Data supplied -
Lemma view_all_inv a b : view_all a = view_all b -> view_cover a = view_cover b /\ script a = script b.
Proof. intros E. exact (conj (f_equal fst E) (f_equal snd E)). Qed.

Lemma tick_reg_branch now bb :
  let '(camp, step, due, last) := script bb in
  script (tick_reg now bb) = if negb (step =? 0) && (due <=? now) then script (reg_tick bb) else script bb.
Proof. unfold tick_reg. cbn. by destruct (_ && _). Qed.

(** The first two parts of a tick. *)
Lemma tick_front now bb :
  covered bb ->
  let b0 := bb <| b_env; now_ms := now |> in
  let b2 := tick_reg_check now (camp_update b0) in
  view_cover b2 = view_cover b0 /\
  let '(camp, stat, step, due) := reg_front now (search_time bb) (script bb) in
  script b2 = (camp, step, due, (script bb).2) /\ reg_stat b2 = stat.
Proof.
  intros Cv b0. assert (C0 : covered b0) by (destruct Cv; by constructor).
  set (b1 := camp_update b0). set (b2 := tick_reg_check now b1).
  assert (V1 : view_cover b1 = view_cover b0) by apply camp_update_cover.
  assert (V2 : view_cover b2 = view_cover b0) by (unfold b2; by rewrite tick_reg_check_cover).
  split; [exact V2|]. pose proof (view_covered _ _ V1 C0) as C1. pose proof (view_covered _ _ V2 C0) as C2.
  assert (N1 : now_ms (b_env b1) = now) by exact (view_now _ _ V1).
  assert (N2 : now_ms (b_env b2) = now) by exact (view_now _ _ V2).
  pose proof (camp_update_script b0 C0) as S1. pose proof (tick_reg_check_script now b1 C1 N1) as S2.
  change (search_time bb) with (search_time b0). change (script bb) with (script b0). fold b1 in S1. fold b2 in S2.
  destruct (script b0) as [[[camp step] due] last] eqn:Es. change (now_ms (b_env b0)) with now in S1.
  set (camp' := if camp =? 0 then _ else _) in S1.
  assert (Hc : camp' <> 0).
  { unfold camp'. destruct (Z.eqb_spec camp 0); [|done]. cbv zeta.
    destruct (Z.eqb_spec (now + search_time b0) 0) as [E|E]; [rewrite E|]; unfold b2z; lia. }
  set (stat := if camp' <=? now then 1 else 2).
  assert (St : forall b, covered b -> now_ms (b_env b) = now -> (script b).1.1.1 = camp' -> reg_stat b = stat).
  { intros b Cb Nb Eb. change (camp_due_ms (b_reg b) = camp') in Eb.
    rewrite (camped_stat b Cb) by congruence. by rewrite Eb, Nb. }
  rewrite S1 in S2. rewrite (St b1 C1 N1) in S2 by (by rewrite S1).
  unfold reg_front. fold camp'. cbv zeta. fold stat.
  destruct ((step =? 0) && negb (stat =? last)); [destruct ((stat =? 1) && (last =? 2))|];
    (split; [exact S2|apply (St b2 C2 N2); by rewrite S2]).
Qed.

Lemma reg_front_range now se s : 0 <= s.1.1.2 <= 2 -> 0 <= (reg_front now se s).1.2 <= 2.
Proof.
  destruct s as [[[camp step] due] last]. cbn [fst snd]. intros H. unfold reg_front. cbv zeta.
  repeat match goal with |- context [if ?c then _ else _] => destruct c end; cbn; lia.
Qed.

(** Coverage is not the tick's business. *)
Lemma tick_cover now bb : bb.(b_at).(off) = false -> view_cover (ios_bb_tick now bb) = view_cover (bb <| b_env; now_ms := now |>).
Proof.
  intros Ho. unfold ios_bb_tick. cbv zeta. set (b0 := bb <| b_env; now_ms := now |>).
  change (off (b_at b0)) with (off (b_at bb)). rewrite Ho.
  rewrite (proj1 (view_all_inv _ _ (tick_rest now _))), tick_reg_cover, tick_reg_check_cover. apply camp_update_cover.
Qed.

(** The tick implements the automaton. *)
Lemma tick_script now bb :
  covered bb -> 0 <= bb.(b_reg).(reg_step) <= 2 ->
  script (ios_bb_tick now bb) = reg_ref now (search_time bb) (script bb) /\
  covered (ios_bb_tick now bb).
Proof.
  intros Cv Hs. pose proof (tick_cover now bb (cv_on _ Cv)) as V.
  assert (C0 : covered (bb <| b_env; now_ms := now |>)) by (destruct Cv; by constructor).
  split; [|exact (view_covered _ _ V C0)]. clear V. destruct (tick_front now bb Cv) as [V2 F]. cbv zeta in *.
  pose proof (reg_front_range now (search_time bb) (script bb) Hs) as R.
  unfold ios_bb_tick. cbv zeta. set (b0 := bb <| b_env; now_ms := now |>) in *. rewrite (cv_on _ C0).
  set (b2 := tick_reg_check now (camp_update b0)) in *. pose proof (view_covered _ _ V2 C0) as C2.
  assert (N2 : now_ms (b_env b2) = now) by exact (view_now _ _ V2).
  rewrite (proj2 (view_all_inv _ _ (tick_rest now (tick_reg now b2)))). unfold reg_ref.
  destruct (reg_front now (search_time bb) (script bb)) as [[[camp stat] step] due]. destruct F as [S2 St]. cbn [fst snd] in R.
  assert (H2 : 0 <= reg_step (b_reg b2) <= 2) by (change (reg_step (b_reg b2)) with (script b2).1.1.2; by rewrite S2).
  pose proof (reg_tick_script b2 C2 H2) as S3. pose proof (tick_reg_branch now b2) as S4.
  rewrite S2 in S3, S4. rewrite S4, S3, St, N2. by destruct (_ && _).
Qed.

(** A tick that reports. *)
Lemma tick_said now bb fs :
  covered bb -> holds bb.(b_link) fs -> reg_reports now (search_time bb) (script bb) = true ->
  said (creg_report bb) bb (ios_bb_tick now bb).
Proof.
  intros Cv H Hr. destruct (tick_front now bb Cv) as [V2 F]. cbv zeta in *.
  unfold ios_bb_tick. cbv zeta. set (b0 := bb <| b_env; now_ms := now |>) in *.
  assert (C0 : covered b0) by (destruct Cv; by constructor). rewrite (cv_on _ C0).
  assert (K : carries bb (tick_reg_check now (camp_update b0))).
  { transitivity b0; [change (carries bb bb); reflexivity|].
    etransitivity; [apply camp_update_carries|apply tick_reg_check_carries]. }
  set (b2 := tick_reg_check now (camp_update b0)) in *. pose proof (view_covered _ _ V2 C0) as C2.
  destruct (K fs H) as (Em & _ & _ & _ & fs2 & H2).
  assert (Er : creg_report bb = creg_report b2).
  { assert (b_ctl b2 = b_ctl bb /\ creg_ch (b_reg b2) = creg_ch (b_reg bb)) as [E1 E2] by (split; by injection V2).
    unfold creg_report. change (mux (b_mux b2) = mux (b_mux bb)) in Em. by rewrite E1, E2, Em. }
  unfold reg_reports in Hr. destruct (reg_front now (search_time bb) (script bb)) as [[[camp stat] step] due].
  destruct F as [S2 _]. apply andb_true_iff in Hr as [Hst Hd]. apply Z.eqb_eq in Hst. subst step.
  unfold script in S2. cbv zeta in S2. apply pair_equal_spec in S2 as [[[_ S2]%pair_equal_spec D2]%pair_equal_spec _].
  assert (T : tick_reg now b2 = reg_tick b2) by (unfold tick_reg; by rewrite S2, D2, Hd).
  eapply said_earlier; [exact H|exact K|]. rewrite T, Er.
  destruct (reg_tick_carries b2 _ H2) as (_ & _ & _ & _ & fs3 & H3).
  eapply said_later; [exact H3| |apply tick_rest_carries].
  eapply reg_tick_said; [exact H2|apply C2|apply C2|exact S2].
Qed.

(** The report is the same before and after a tick. *)
Lemma tick_report now bb fs : bb.(b_at).(off) = false -> holds bb.(b_link) fs ->
  creg_report (ios_bb_tick now bb) = creg_report bb.
Proof.
  intros Ho H. pose proof (tick_cover now bb Ho) as V. destruct (tick_carries now bb fs H) as (Em & _).
  change (mux (b_mux (ios_bb_tick now bb)) = mux (b_mux bb)) in Em.
  assert (b_ctl (ios_bb_tick now bb) = b_ctl bb /\ creg_ch (b_reg (ios_bb_tick now bb)) = creg_ch (b_reg bb)) as [E1 E2]
    by (split; by injection V).
  unfold creg_report. by rewrite E1, E2, Em.
Qed.

(** Comparisons the context decides. *)
Ltac zdecide_once :=
  match goal with
  | |- context [?a <=? ?b] => first [rewrite (proj2 (Z.leb_le a b)) by lia|rewrite (proj2 (Z.leb_gt a b)) by lia]
  | |- context [?a =? ?b] => first [rewrite (proj2 (Z.eqb_eq a b)) by lia|rewrite (proj2 (Z.eqb_neq a b)) by lia]
  end; cbn [negb andb b2z].
Ltac zdecide := repeat zdecide_once.

Lemma reg_ref_wait now search camp due :
  0 < camp <= now -> reg_ref now search (camp, 0, due, 1) = (camp, 0, due, 1).
Proof. intros H. unfold reg_ref, reg_front. zdecide. reflexivity. Qed.
Lemma ptr_step f max p : fifo_wf f -> 0 <= max ->
  same_step (ff_capacity f) (fifo8_peekpop_bufptr max 0 p f)
    ((fun n => (ztake n (fifo_list f), if p then queue_drop (ff_capacity f) n (fifo_queue f) else fifo_queue f)) <$>
     (if (0 <? max) && (max <=? zlen (fifo_list f)) then Some (Z.min (ff_capacity f - ff_head f) max) else None)).
Proof.
  intros W Hm. fifo_ranges f W. rewrite zlen_fifo_list by lia.
  destruct (Z.ltb_spec 0 max); [|unfold fifo8_peekpop_bufptr; by rewrite (proj2 (Z.ltb_ge _ _)) by lia].
  destruct (Z.leb_spec max (ff_num f)); [|by rewrite fifo8_bufptr_refused by lia]. cbn [andb fmap option_fmap option_map].
  destruct (fifo8_bufptr_ok f max 0 p W) as [Hn E]; [lia..|]. rewrite Z.add_0_r, Z.mod_small in Hn, E by lia.
  rewrite E, Z.add_0_l. change (zdrop 0 (fifo_list f)) with (fifo_list f).
  destruct (fifo_advance f (Z.min (ff_capacity f - ff_head f) max) W ltac:(lia)) as [W' L].
  destruct p; split_and!; try done. unfold fifo_queue, queue_drop. cbn [ff_head q_pos q_bytes]. by rewrite L.
Qed.

Lemma push_step f l a : fifo_wf f ->
  (ff_num f + zlen l <= ff_capacity f -> exists f', a = Some f' /\ fifo_wf f' /\ fifo_list f' = fifo_list f ++ l /\
     ff_capacity f' = ff_capacity f) ->
  (ff_capacity f < ff_num f + zlen l -> a = None) -> (forall f', a = Some f' -> ff_head f' = ff_head f) ->
  same_step (ff_capacity f) (pair [] <$> a)
    (if zlen (fifo_list f) + zlen l <=? ff_capacity f then Some ([], mkQueue (ff_head f) (fifo_list f ++ l)) else None).
Proof.
  intros W Hok Hno Hh. fifo_ranges f W. rewrite zlen_fifo_list by lia.
  destruct (Z.leb_spec (ff_num f + zlen l) (ff_capacity f)) as [Hl|Hl]; [|by rewrite (Hno Hl)].
  destruct (Hok Hl) as (f' & E & W' & L & C). pose proof (Hh f' E) as P. rewrite E. split_and!; try done.
  unfold fifo_queue. by rewrite L, P.
Qed.
(** C39. When the emulator ends: an access of the guest, or any other event, fails an
    assertion exactly when it reads the receive register while the FIFO holds
    bytes, but fewer than the programmed word size. *)
Theorem spi_abort_iff op s : spi_wf s -> spi_settled s ->
  spi_step op s = None <-> op = SpiRead R_RXDATA /\ spi_short s.
Proof.
  intros W S. split; [|intros [-> Hs]; cbn [spi_step]; by rewrite spi_read_short].
  pose proof (spi_step_cases op s W S) as C. by destruct (spi_step op s).
Qed.

Lemma spi_steps_ok ops s s' : spi_wf s -> spi_settled s -> spi_steps ops s = Some s' -> spi_wf s' /\ spi_settled s'.
Proof.
  revert s. induction ops as [|op ops IH]; intros s W S; cbn [spi_steps]; [by intros [= <-]|].
  pose proof (spi_step_cases op s W S) as C. destruct (spi_step op s) as [s1|]; [|done]. destruct C. cbn [mbind option_bind]. by apply IH.
Qed.

Lemma spi_realized k tj rj depth bus : 0 < depth < 2147483648 -> zlen tj = depth -> zlen rj = R_FIFO_RX_DEPTH ->
  spi_wf (ipod_touch_spi_realize k tj rj depth bus) /\ spi_settled (ipod_touch_spi_realize k tj rj depth bus).
Proof. intros Hd Ht Hr. split; [|done]. split; try done; split; cbn; unfold R_FIFO_RX_DEPTH in *; lia. Qed.

(** The interrupt line of a controller follows its registers: after any accesses
    and events since its creation the line is raised exactly when a status bit
    whose interrupt is enabled is set, and the FIFOs are within their bounds. *)
Theorem spi_line_tracks k tj rj depth bus ops s : 0 < depth < 2147483648 -> zlen tj = depth -> zlen rj = R_FIFO_RX_DEPTH ->
  spi_steps ops (ipod_touch_spi_realize k tj rj depth bus) = Some s ->
  sp_irq s = b2z (flagged (sp_reg s R_STATUS) (spi_irq_mask s)) /\
  0 <= ff_num (sp_rx s) <= R_FIFO_RX_DEPTH /\ 0 <= ff_num (sp_tx s) <= ff_capacity (sp_tx s).
Proof.
  intros Hd Ht Hr E. destruct (spi_realized k tj rj depth bus Hd Ht Hr) as [W S].
  destruct (spi_steps_ok ops _ s W S E) as [W' S']. split; [exact S'|].
  rewrite <- (sw_rx_capacity s W'). split; [apply (sw_rx s W')|apply (sw_tx s W')].
Qed.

Task item -
Could you return exactly the lines above from the line with "Lemma reg_ref_wait now" to the line with "destruct (Z.ltb_spec 0", both included, and nothing else?

Written solution -
Lemma reg_ref_wait now search camp due :
  0 < camp <= now -> reg_ref now search (camp, 0, due, 1) = (camp, 0, due, 1).
Proof. intros H. unfold reg_ref, reg_front. zdecide. reflexivity. Qed.
Lemma ptr_step f max p : fifo_wf f -> 0 <= max ->
  same_step (ff_capacity f) (fifo8_peekpop_bufptr max 0 p f)
    ((fun n => (ztake n (fifo_list f), if p then queue_drop (ff_capacity f) n (fifo_queue f) else fifo_queue f)) <$>
     (if (0 <? max) && (max <=? zlen (fifo_list f)) then Some (Z.min (ff_capacity f - ff_head f) max) else None)).
Proof.
  intros W Hm. fifo_ranges f W. rewrite zlen_fifo_list by lia.
  destruct (Z.ltb_spec 0 max); [|unfold fifo8_peekpop_bufptr; by rewrite (proj2 (Z.ltb_ge _ _)) by lia].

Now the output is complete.